2 Traps Every Entrepreneur Needs to Beat EP84


I'm Brody Vinson, and if you don't know me, I'm the owner of Scale for Sale, a company that helps business owners plan for and execute successful exits of their business.

I started it after making my own successful exit. It was a staffing company that I helped found and build up to a little over $3.2mm in revenue over 2 years with about 15% in net cash flow.

Earlier this year, we were approached by a strategic buyer who ended up acquiring the company and keeping a couple of partners on. I'd built myself out of my role, so I sold my portion and moved on, along with my good friend Andy who you just heard speak.

I'm gonna talk about building today. Because that's the goal of an entrepreneur right? To build an incredible company or companies that are massively successful?

I think it's important to understand what being an entrepreneur really is. Entrepreneurship to me comes from the pairing of 3 things:

An insatiable urge to design and create the life you want,

The optimism to believe that you're capable of doing so,

And the drive to make it happen, no matter the cost.

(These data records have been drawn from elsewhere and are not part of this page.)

(* ===== verification/FileRefs.v ===== *)
(** * Reference counts of versions and of their files

    src/db/version_set.cc: [Version] and [FileMetaData] as objects on a shared
    heap.  Versions share the records of their files; a record counts the versions
    and the builders that point to it and is deleted with the last of them.  A
    version counts its users: the version set, builders, readers, compactions.

    The other files keep a version as a value.  Here a pointer is a number, an
    object that was deleted is not in the heap, its address may be used again, and
    [None] is a failed assertion or the use of a deleted object.  The last part
    shows, for callers that interleave in any order, that none of these happens,
    that nothing is leaked, and that a version is what VersionBuilder.v says it is
    from the time it is built until it is deleted. *)

From stdpp Require Import gmap gmultiset sets sorting.
From S2P Require Import Prelude Slice Coding Comparator DbFormat VersionEdit VersionFiles VersionBuilder.

(** ** The heap *)

(** [FileMetaData] objects by address. *)
Notation FileHeap := (gmap nat FileMetaData).

(** [class Version]: pointers to files and the count of references. *)
Record PVersion := mkPVersion { pv_files : list (list nat); pv_refs : Z }.

(** The versions on the heap and the fields of [VersionSet] that point to them;
    [vm_linked] is the list that starts at [dummy_versions_]. *)
Record VMem := mkVMem {
  vm_files : FileHeap; vm_versions : gmap nat PVersion; vm_linked : list nat; vm_current : option nat;
  vm_compact_pointer : list bytes }.

Definition set_files (vm : VMem) (m : FileHeap) : VMem :=
  mkVMem m (vm_versions vm) (vm_linked vm) (vm_current vm) (vm_compact_pointer vm).
Definition put_version (vm : VMem) (v : nat) (pv : PVersion) : VMem :=
  mkVMem (vm_files vm) (<[v := pv]> (vm_versions vm)) (vm_linked vm) (vm_current vm) (vm_compact_pointer vm).

Definition with_refs (f : FileMetaData) (n : Z) : FileMetaData :=
  mkFile n (allowed_seeks f) (number f) (file_size f) (smallest f) (largest f).

(** ** Versions *)

(** [f->refs--; if (f->refs <= 0) delete f;] *)
Definition unref_file (m : FileHeap) (p : nat) : option FileHeap :=
  f ← m !! p;
  let f := with_refs f (refs f - 1) in
  Some (if refs f <=? 0 then delete p m else <[p := f]> m).

(** The loop of [Version::~Version], with its assertion. *)
Definition drop_file (m : FileHeap) (p : nat) : option FileHeap :=
  f ← m !! p; if 0 <? refs f then unref_file m p else None.

(** [Version::~Version] *)
Definition Version_delete (vm : VMem) (v : nat) : option VMem :=
  pv ← vm_versions vm !! v;
  if pv_refs pv =? 0 then
    m ← fold_opt drop_file (concat (pv_files pv)) (vm_files vm);
    Some (mkVMem m (delete v (vm_versions vm)) (List.filter (fun w => negb (w =? v)%nat) (vm_linked vm)) (vm_current vm)
      (vm_compact_pointer vm))
  else None.

(** [Version::Ref] *)
Definition Version_incref (vm : VMem) (v : nat) : option VMem :=
  pv ← vm_versions vm !! v; Some (put_version vm v (mkPVersion (pv_files pv) (pv_refs pv + 1))).

(** [Version::Unref] *)
Definition Version_decref (vm : VMem) (v : nat) : option VMem :=
  pv ← vm_versions vm !! v;
  if 1 <=? pv_refs pv then
    let vm := put_version vm v (mkPVersion (pv_files pv) (pv_refs pv - 1)) in
    if pv_refs pv - 1 =? 0 then Version_delete vm v else Some vm
  else None.

(** [new Version(this)] *)
Definition new_Version (vm : VMem) : VMem * nat :=
  let v := fresh (dom (vm_versions vm)) in
  (put_version vm v (mkPVersion (replicate kNumLevels []) 0), v).

(** [VersionSet::AppendVersion] *)
Definition append_Version (vm : VMem) (v : nat) : option VMem :=
  pv ← vm_versions vm !! v;
  if (pv_refs pv =? 0) && bool_decide (vm_current vm <> Some v) then
    vm ← match vm_current vm with Some c => Version_decref vm c | None => Some vm end;
    vm ← Version_incref (mkVMem (vm_files vm) (vm_versions vm) (vm_linked vm) (Some v) (vm_compact_pointer vm)) v;
    Some (mkVMem (vm_files vm) (vm_versions vm) (vm_linked vm ++ [v]) (vm_current vm) (vm_compact_pointer vm))
  else None.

The game of entrepreneurship is one devoid of comfort, full of challenge, rife with uncertainty, and prone to isolation.

There are two traps in the entrepreneurial journey, and I'm gonna talk about how to avoid them or overcome them

the first trap in entrepreneurship I call this the ‘bikini model on Instagram trap'. a lack of giving yourself time to catch momentum in your venture will simply not work.

leaning into your existing experience is the best jumping off point for entrepreneurship.

You start off with blind optimism. But eventually things get hard, and you have two choices:

Accept the challenge of it, and build with each other through it, benefiting from the compounding effect of a long-lasting and fruitful partnership…

OR DM the bikini model and watch everything you built together fall apart.

This trap stems from something called Shiny object syndrome.

In other words, every time the thing you're doing gets hard, you jump ship for the next “shiny object”

We humans love novelty. We crave it.

Your job as a business owner is to get a handle on this craving and keep it in check.

Name it if you have to do you can more readily identify it: I call mine the novelty monster

Why do we need to avoid this trap at all costs? Falling for this trap results in an inability to unlock the power of the compounding effect. If you chase every new opportunity, you don't TRULY capitalize on any.

The antidote to this trap is something that doesn't come easy. They're skills that can be trained and built upon. They're focus and discipline.

Focus is the inner peace that comes from having direction, knowing where you're going, and having a plan for how to get there

Focus can start small. Give yourself little reminders that the thing you're working on is hard and that it does take time to get better.

Seek people ahead of you in the venture and share honest candor with them about the challenges you're feeling because they will back this up.

Discipline is control that is gained by: requiring that rules or orders be obeyed

The second trap I wanna talk about tonight is one that comes after you've defeated the first.

This is the classic trap of being stuck IN the business and not being able to remove yourself and focus ON the business.

I call this the “I'm a special snowflake trap”

In other words, you're so tied up in your own ego that you don't believe anyone could possibly do any of what you do better than you currently do.

To be a good business owner, you absolutely MUST be able to get people to operate on your behalf and continue getting them to do so for a long time, benefiting from the compounding effect they get from getting better and better at their job, in service of the mission you've given them.

Here are 3 key lessons I've learned from first failing terribly at this, and then eventually getting a little better, and eventually being able to retain and grow a complete A player employee

The first one:

“Any idea could be better than yours. Hear and listen to them all.”

The next lesson is “Retention over profit”

The way you do this is with the 3 C's of growth engagement

1. Consistency: Regularly meeting with them

2. Caring: Regularly making time to ask them how you can help them and what they need to be successful and what they're aiming to do

3. Cultivating: Doing whatever you can to support them in their needs within reason, for the sake of keeping them happy and engaged

The third and final lesson I'll share with you tonight is “be a value builder, not just a money chaser”

It is your job as a business owner to continually identify the assets that you can build into your business to increase its collective value.

And if I can leave you with one more powerful statement about that, it's that building a business that's ready to be sold is just good business, for everyone involved.